Huge chocolate Easter eggs full of chocolates are of course terribly vulgar. And expensive. Upwards dye real eggs using natural ingredients like onion skins and beetroot. “I never really cared for the usual colourful Easter eggs most people make. They're too gaudy for my taste.” (Web)

When vegetarianism first came in, veggies had to eat fake steak, mock duck, nut cutlets and sausalata because society couldn’t cope with difference. in the 70s and 80s people still thought a “proper meal” was meat and two veg. And you just couldn’t say you didn’t like melon. It appeared in every dish. But we could only get unripe melons, and nobody waited for them to ripen, and unripe melons are quite nasty and bitter. Of course they were the middle-class fruit par excellence, and saying you didn’t like them was almost like saying you preferred white sliced bread, or shopped at Costcutter.

Now the government wants to make motorway service stations “less monotonous” with natural light, open spaces and farm shops.
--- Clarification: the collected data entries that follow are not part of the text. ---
(* ===== verification/FileAdder.v ===== *)
(** Building the tree of a file ([utils/rust-ipfs/unixfs/src/file/adder.rs]): the chunker cuts the
    bytes into leaves, the balanced collector groups links to them into link blocks, level by level.

    CIDs are those of the crate [cid] (class [RustIpfs]), the hash is [sha2]: both are third-party
    code, in the class [ContentHash].  An index out of range, a failed assertion and a failed
    [expect] are [Panic]; the loop over the levels has no bound in the code, so its model takes fuel and
    answers [Err OutOfFuel] when it is used up. *)

From S2P Require Import Prelude Runtime Utf8 IpfsPath UnixfsPb.

Inductive Version := V0 | V1.

Definition DEFAULT_CID_VERSION : Version := V0.

Class ContentHash `{RustIpfs} := {
  (** the multihash of [Sha256::digest] *)
  sha2_256 : Bytes → Bytes;
  cid_new_v0 : Bytes → option Cid;
  cid_new_v1 : Z → Bytes → Cid;
  cid_hash : Cid → Bytes;
  cid_codec : Cid → Z;
  version : Cid → Version;
  (** the check of [Block::new] *)
  verify_cid : Cid → Bytes → bool;
  #[global] cid_eq_dec :: EqDecision Cid }.

Abbreviation DAG_PB := 112.

(** A CID is its version, its codec and its hash, and reads back from its bytes, of which there are a
    few dozen; the hash has no collisions. *)
Class ContentHashLaws `{RustIpfs} (C : ContentHash) := {
  sha2_256_inj : ∀ b b', sha2_256 b = sha2_256 b' → b = b';
  cid_v0_ok b : ∃ c, cid_new_v0 (sha2_256 b) = Some c ∧ cid_hash c = sha2_256 b ∧ cid_codec c = DAG_PB ∧ version c = V0;
  cid_v1_hash n h : cid_hash (cid_new_v1 n h) = h;
  cid_v1_codec n h : cid_codec (cid_new_v1 n h) = n;
  cid_v1_version n h : version (cid_new_v1 n h) = V1;
  cid_ext c c' : version c = version c' → cid_codec c = cid_codec c' → cid_hash c = cid_hash c' → c = c';
  verify_cid_ok c b : cid_hash c = sha2_256 b → verify_cid c b = true;
  cid_bytes_parse c : cid_try_from (cid_to_bytes c) = Some c;
  cid_bytes_short c : (length (cid_to_bytes c) <= 1024)%nat }.

Inductive Unbounded := OutOfFuel.

Section Adder.
Context `{Wire} `{ContentHash}.

Record Link := mkLink { depth : nat; target : Cid; total_size : Z; file_size : Z }.

(** [Chunker::Size], [BalancedCollector::branching_factor] (the collector keeps a CID version of its
    own, the default one) *)
Record FileAdder := mkAdder {
  chunker : nat;
  branching_factor : nat;
  block_buffer : Bytes;
  unflushed_links : list Link;
  cid_version : Version }.

Definition build (size bf : nat) : FileAdder := mkAdder size bf [] [] DEFAULT_CID_VERSION.

Definition create_cid (multi_hash : Bytes) (version : Version) : option Cid :=
  match version with
  | V0 => cid_new_v0 multi_hash
  | V1 => Some (cid_new_v1 DAG_PB multi_hash)
  end.

Definition render_and_hash (flat : FlatUnixFs) (version : Version) : option (Cid * Bytes) :=
  let out := write_flat flat in
  match create_cid (sha2_256 out) version with
  | Some cid => Some (cid, out)
  | None => None
  end.

Definition accept (max : nat) (input buffered : Bytes) : Bytes * bool :=
  let l := (length input `min` (max - length buffered))%nat in
  (take l input, (max <=? length buffered + l)%nat).

Definition leaf_message (input : Bytes) : FlatUnixFs :=
  mkFlat [] (mkUnixFs UnixFsType.File (match input with [] => None | _ => Some input end) (Some (Z.of_nat (length input)))
               [] None None None None).

(** The block, if any, and the links. *)
Definition flush_buffered_leaf (input : Bytes) (links : list Link) (finishing : bool) (version : Version) :
  outcome Unbounded (option (Cid * Bytes) * list Link) :=
  if bool_decide (input = []) && (negb finishing || negb (bool_decide (links = []))) then Ok (None, links) else
  match render_and_hash (leaf_message input) version with
  | None => Panic
  | Some (cid, vec) =>
      Ok (Some (cid, vec), links ++ [mkLink 0 cid (Z.of_nat (length vec)) (Z.of_nat (length input))])
  end.

(** [partition_link], over the links of a block *)
Definition link_message (link : Link) : PBLink :=
  mkPBLink (Some (cid_to_bytes (target link))) (Some []) (Some (total_size link)).
Definition nested_size (links : list Link) : Z := foldl (λ t l, wrapping_add 64 t (file_size l)) 0 links.
Definition nested_total_size (links : list Link) : Z := foldl (λ t l, wrapping_add 64 t (total_size l)) 0 links.

Definition node_message (links : list Link) : FlatUnixFs :=
  mkFlat (map link_message links)
    (mkUnixFs UnixFsType.File None (Some (nested_size links)) (map file_size links) None None None None).

(** A link block for some links of a level, and the link to it. *)
Definition link_block (level : nat) (links : list Link) : option (Link * (Cid * Bytes)) :=
  match render_and_hash (node_message links) DEFAULT_CID_VERSION with
  | None => None
  | Some (cid, vec) =>
      Some (mkLink (S level) cid (wrapping_add 64 (nested_total_size links) (Z.of_nat (length vec))) (nested_size links), (cid, vec))
  end.

Definition position {A} (p : A → bool) (l : list A) : option nat := fst <$> list_find (λ x, p x = true) l.

Inductive LevelEnd :=
| LevelDone (pending : list Link) (last_overwrite : option nat) (ret : list (Cid * Bytes))
| BreakOuter (pending : list Link) (ret : list (Cid * Bytes)).

(** The [while let] of a level. *)
Fixpoint level_loop (fuel : nat) (bf level : nat) (finishing : bool) (pending : list Link)
    (starting_point : nat) (last_overwrite : option nat) (ret : list (Cid * Bytes)) : outcome Unbounded LevelEnd :=
  match fuel with
  | O => Err OutOfFuel
  | S fuel =>
      if (length pending <? starting_point)%nat then Panic else
      match position (λ l, Nat.eqb (depth l) level) (drop starting_point pending) with
      | None => Ok (LevelDone pending last_overwrite ret)
      | Some first_at =>
          let first_at := (first_at + starting_point)%nat in
          if negb finishing && (length (drop first_at pending) <=? bf)%nat then
            Ok (BreakOuter
                  match last_overwrite with
                  | Some lo => take (lo + 1) pending ++ drop first_at pending
                  | None => pending
                  end ret)
          else
            let last := ((first_at + bf) `min` length pending)%nat in
            let links := take (last - first_at) (drop first_at pending) in
            if negb (forallb (λ l, Nat.eqb (depth l) level) links) then Panic else
            match link_block level links with
            | None => Panic
            | Some (link, block) =>
                let index := match last_overwrite with Some i => (i + 1)%nat | None => first_at end in
                match pending !! index with
                | None => Panic
                | Some _ => level_loop fuel bf level finishing (<[index := link]> pending) last (Some index) (ret ++ [block])
                end
            end
      end
  end.

(** The ['outer] loop. *)
Fixpoint flush_levels (fuel : nat) (bf level : nat) (finishing : bool) (pending : list Link) (ret : list (Cid * Bytes)) :
  outcome Unbounded (list Link * list (Cid * Bytes)) :=
  if (Nat.eqb (length pending) 1 && finishing) || ((length pending <=? bf)%nat && negb finishing) then Ok (pending, ret) else
  match fuel with
  | O => Err OutOfFuel
  | S fuel =>
      match level_loop (S (length pending)) bf level finishing pending 0 None ret with
      | Ok (LevelDone pending lo ret) =>
          flush_levels fuel bf (S level) finishing (match lo with Some lo => take (lo + 1) pending | None => pending end) ret
      | Ok (BreakOuter pending ret) => Ok (pending, ret)
      | Err e => Err e
      | Panic => Panic
      end
  end.

(** Enough turns for the deepest link and the number of links. *)
Definition level_bound (pending : list Link) : nat := (list_max (map depth pending) + length pending)%nat.

Definition flush_links (bf : nat) (pending : list Link) (finishing : bool) : outcome Unbounded (list Link * list (Cid * Bytes)) :=
  flush_levels (level_bound pending) bf 0 finishing pending [].

(** The leaf that became ready and the link blocks that follow. *)
Definition flush_ready (a : FileAdder) (chunk : Bytes) : outcome Unbounded (list (Cid * Bytes) * FileAdder) :=
  match flush_buffered_leaf chunk (unflushed_links a) false (cid_version a) with
  | Ok (Some leaf, links) =>
      match flush_links (branching_factor a) links false with
      | Ok (links, blocks) => Ok (leaf :: blocks, mkAdder (chunker a) (branching_factor a) [] links (cid_version a))
      | Err e => Err e
      | Panic => Panic
      end
  | Ok (None, _) => Panic
  | Err e => Err e
  | Panic => Panic
  end.

(** The new blocks and the number of bytes consumed. *)
Definition push (a : FileAdder) (input : Bytes) : outcome Unbounded ((list (Cid * Bytes) * nat) * FileAdder) :=
  let '(accepted, ready) := accept (chunker a) input (block_buffer a) in
  if bool_decide (block_buffer a = []) && ready then
    match flush_ready a accepted with
    | Ok (blocks, a) => Ok ((blocks, length accepted), a)
    | Err e => Err e
    | Panic => Panic
    end
  else
    let buffer := block_buffer a ++ accepted in
    if negb ready then
      Ok (([], length accepted), mkAdder (chunker a) (branching_factor a) buffer (unflushed_links a) (cid_version a))
    else
      match flush_ready a buffer with
      | Ok (blocks, a) => Ok ((blocks, length accepted), a)
      | Err e => Err e
      | Panic => Panic
      end.

Definition finish (a : FileAdder) : outcome Unbounded (list (Cid * Bytes)) :=
  match flush_buffered_leaf (block_buffer a) (unflushed_links a) true (cid_version a) with
  | Ok (leaf, links) =>
      match flush_links (branching_factor a) links true with
      | Ok (_, blocks) => Ok (match leaf with Some b => [b] | None => [] end ++ blocks)
      | Err e => Err e
      | Panic => Panic
      end
  | Err e => Err e
  | Panic => Panic
  end.

End Adder.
Make them more middle-class, in fact. I love motorway service stations for their bland classlessness and you can usually get a latte macchiato if you want one.

Lauren Laverne in the Guardian nails it: “Culinary talent was one of those skills I admired in others, like smalltalk, ballroom dancing, jujitsu and nuclear physics... Ingredients are chosen for their cachet as much as their flavour; people change dietary preferences along with their hair... Reading cookbooks unlocked the middle-class attitude to food – which I had not grown up around, and always found anxiety-inducing (I remember, in my early 20s, being scolded by a TV exec for ordering a “builder’s breakfast” before London started fetishising that kind of thing). I realised that the middle classes cook (and eat) like they decorate: expertly, heavy on borrowed authenticity, low on perceptible effort and frills.”
Upwards and Weybridge use food to make their children’s lives a misery – with the best of intentions, of course. It’s absurd to carrying on cooking, laying and eating formal meals twice a day when you no longer have servants, and it’s the holidays. Stated objective: children must learn how to behave in formal situations. As if they’re going to spend their entire adult lives lunching at the Ritz and dining at banquets. They’re going to spend most of their time eating a sandwich for lunch and coming home and cooking pasta. It will be much more use to them to learn how to behave in those situations. You may have to eat in a very formal situation (wedding? business lunch?) about once a year. Is this an adequate excuse for putting your children through a time-wasting ritual surrounding food twice a day? TV presenter Matt Allwright asks on Twitter “How do you get children to eat food they don’t like?” Matt, it’s easy – give them food they like.

The real British diet

Breakfast:
Arrive at work, eat croissant/toast/porridge/latte with sugar. Eat biscuits all morning.
Lunch: A very small salad.
2pm-4pm: Eat biscuits.
4pm: Eat cake.
Dinner: A small portion of meat and veg.

Middle class parents painstakingly train their children to eat middle-class food – and then they fly off and eat junk food just like a chav.

When did Upwards decide that curry powder wasn’t good enough, but curry paste was OK? (Of course you really ought to buy all the spices and fry them...)

My parents thought white sugar was terribly common - even the cube sugar was coloured (shades of beige?) - and the same for white bread. (SP) And there were those who thought white sugar was poisonous because... it was “just chemicals”? Who said that? Toyah Willcox? “We’ll have no killer whites in our tent, Candice Marie!” (Nuts in May, Mike Leigh)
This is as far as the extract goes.